Under a red umbrella, confide to morning
your three soft scars—a pit, a plum, a glaze.
Sometimes two sugars are not enough.
Keening helps, but use the lower register
for grief—a cello, or bar of chocolate, dark.
Uncouple the locomotive from its tender!
Scraps you squirreled away for just this moment—
already they’re obsolete. How little you know,
how fiercely you’ve clutched it.
Learn the varied sounds of hammers—
framing, ball-peen, tack. Then become
a simple answer to a complex question.
Admit you can’t dial the truth, or have it faxed;
begin to trust the thrum of your nerves. Keep
others’ hands from your pocket, even for keys.
Heavenly bamboo’s not a bamboo; sometimes
you can know too much. Imagine
moonlight’s a phone to your heart.
Never say shimmer, given a choice. Start
at the root of the tongue with couscous or
quail eggs, the tang of what’s odd.
Read a history of wings before attempting flight.
Some believe, to find your way, escape on paper.
Now’s the time: re-couple the tender.
Scratch the one good ear of the pet who listens.
Honeysuckle’s not the devil’s flower; the naked tulip is.
Bang a wooden ladle on the iron skillet’s edge.
Skirt the saltwater marsh: a swirl of shearwaters
banks in the wind, hidden plover explode underfoot.
Watch sun simmer on the eddy’s oiled surface.
. . . by your bootstraps? Not everyone wears boots!
Hold an answer long enough; the question changes.
The body is heaviest when you first take wing.
To find the straightest line between two needs
follow the hummingbird. Or the moth.
Or the faithful beagle nosing a hedge.
Feel a ladybug traverse your inner thigh,
let the small hard shell row into the void.
Even a grizzled pigeon clatters up in time.
Imagine your dark heart’s serene, your feet not stones.
Appreciate the glacial erratics in Antelope Valley. Deer
believe their legs; watch them clear the cattle fence.
Hot day, wet mouth—both can change your mind.
Think how green this small planet is,
and how the petals fall away.
the coming grandchild
Phantom-child, serene floater, mostly head, you’re dozing,
chin to chest, arms folded, bird legs stiff. Fingerprints,
tear-ducts, toenails; already your eyes sense light.
You can hear your mother’s croon and booming heart.
But please—slow down! Your lungs are furled, you have no
head-hair, calluses, bravado or deceit: you’re still not ready.

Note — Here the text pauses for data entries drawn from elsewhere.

(** X9.  A chain of builder calls [q.m1(...)...mk(...)], on a query with
    arguments that denote queries, returns an object that denotes what the
    calls build one after the other, in a store in which every object
    there was, the receiver among them, denotes and renders as before. *)
Theorem chain_builds_effects_in_order (ms : list Call) (n : nat) (h : Heap)
    (this : loc) (t t' : Query) :
  denote n h this = Some t →
  effects (denote n h) ms t = Some t' →
  ∃ c h',
    chain n this ms h = Some (c, h') ∧
    denote (length ms + n) h' c = Some t' ∧
    (∀ flavor,
       toSQL Condition_toSQL (length ms + n) h' c flavor
       = Some (render t' flavor)) ∧
    ∀ k l x, denote k h l = Some x →
             denote k h' l = Some x ∧
             ∀ flavor, toSQL Condition_toSQL k h' l flavor
                       = toSQL Condition_toSQL k h l flavor.
Proof.
  intros Hd He.
  destruct (chain_spec ms n h this t t' Hd He) as (c & h' & Hrun & Hp & Hc).
  exists c, h'. split_and!; [done|done| |].
  - intros flavor. by apply toSQL_denote.
  - intros k l x Hx. pose proof (denote_prefix _ _ _ _ _ Hp Hx) as Hx'.
    split; [done|]. intros flavor.
    by rewrite (toSQL_denote _ _ _ _ _ Hx), (toSQL_denote _ _ _ _ _ Hx').
Qed.

Lemma same_query_effects (n : nat) (h : Heap) (this : loc) (t t' : Query)
    (ms ms' : list Call) :
  denote n h this = Some t →
  effects (denote n h) ms t = Some t' →
  effects (denote n h) ms' t = Some t' →
  same_query n h this ms ms'.
Proof.
  intros Hd He He'.
  destruct (chain_spec ms n h this t t' Hd He) as (c & h1 & Hrun & _ & Hc).
  destruct (chain_spec ms' n h this t t' Hd He')
    as (c' & h2 & Hrun' & _ & Hc').
  by exists c, h1, c', h2, t'.
Qed.

(** X10.  Of two calls of [limit] the later one counts, [clearLimit]
    undoes [limit] whatever was set, likewise for [offset]; and [limit]
    and [offset] may be called in either order. *)
Theorem limit_and_offset_last_call_counts (n : nat) (h : Heap) (this : loc)
    (t : Query) (a b : number) :
  denote n h this = Some t →
  same_query n h this [call_limit a; call_limit b] [call_limit b] ∧
  same_query n h this [call_limit a; call_clearLimit] [call_clearLimit] ∧
  same_query n h this [call_offset a; call_offset b] [call_offset b] ∧
  same_query n h this [call_offset a; call_clearOffset] [call_clearOffset] ∧
  same_query n h this [call_limit a; call_offset b]
    [call_offset b; call_limit a].
Proof.
  intros Hd. destruct t as [ts js fs ws hs lim off obs gbs us].
  split_and!; by eapply same_query_effects.
Qed.

(** X11.  [addFields] appends, so two calls add what one call with both
    lists adds; [field] and [addField] are [addFields] with one field;
    [fields] replaces whatever was selected, and [removeFields] is
    [fields] with no field. *)
Theorem fields_append_and_reset (n : nat) (h : Heap) (this : loc)
    (t : Query) (fs gs : list SelectField) (name : string)
    (alias : option string) :
  denote n h this = Some t →
  same_query n h this [call_addFields fs; call_addFields gs]
    [call_addFields (fs ++ gs)] ∧
  same_query n h this [call_field name alias]
    [call_addFields [mkSelectField name alias]] ∧
  same_query n h this [call_addField name alias]
    [call_addFields [mkSelectField name alias]] ∧
  same_query n h this [call_addFields fs; call_fields gs] [call_fields gs] ∧
  same_query n h this [call_addFields fs; call_removeFields]
    [call_fields []].
Proof.
  intros Hd. destruct t as [ts js fs0 ws hs lim off obs gbs us].
  split_and!; eapply same_query_effects; try done.
  simpl. by rewrite <- app_assoc.
Qed.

Us? We’ve done our best. We’ve been distracted—flood, fire,
war—the lethal carnival. We haven’t fed those who came
before you, covered them with coats or roofs. Haven’t healed
the ones we trampled. Warned by ministers and scribes,
we’ve sprayed the land, tainted water, killed for peace.
Wanting you so much, we tried to soothe capricious gods.
We haven’t yet fashioned a world for you—but wait. Swim
in limbo while we make this temporary place—a newly
whitewashed room at least, a narrow crib, thin quilts.
Be patient: we’ll show we care with the gift of this world—
that someday you’ll be stricken, too, by a new soul forging
its ardent way toward your own calamitous, dazzled life.
for James D. Houston, novelist (1933-2009)
Like this: I’m spading up the garden,
no idea his last breath’s puttered out
from one dark spadeful to the next.
It’s work. It’s hot. One day later
I’m running a hand over yesterday—
incidental things: the soil caked
from rain, surface bleached, turned-up
earthworms, twisting laces—pink.
Did his tangled eyebrow twitch?
Did he swallow? What I didn’t know.
Here’s the beach he walked. Heat
contorts the shoreline—throbbing cliffs.
Limp surf scoter washed up. Not him
ambling up the sand, waving.
Stranger with a singular gait—rolls
like him to the left. Wouldn’t see him
for years, then a bass chuckle,
huge hand clamping mine, confidential
eyes, “It’s one Great Joke, my friend,”
arm on my shoulders, “I’m dead serious.”
Pelican skims the breakers, riding
thermals. Just to know he was here,
brooding over the bay—fathomed
himself day after day, trusting
words would come. It’s almost enough.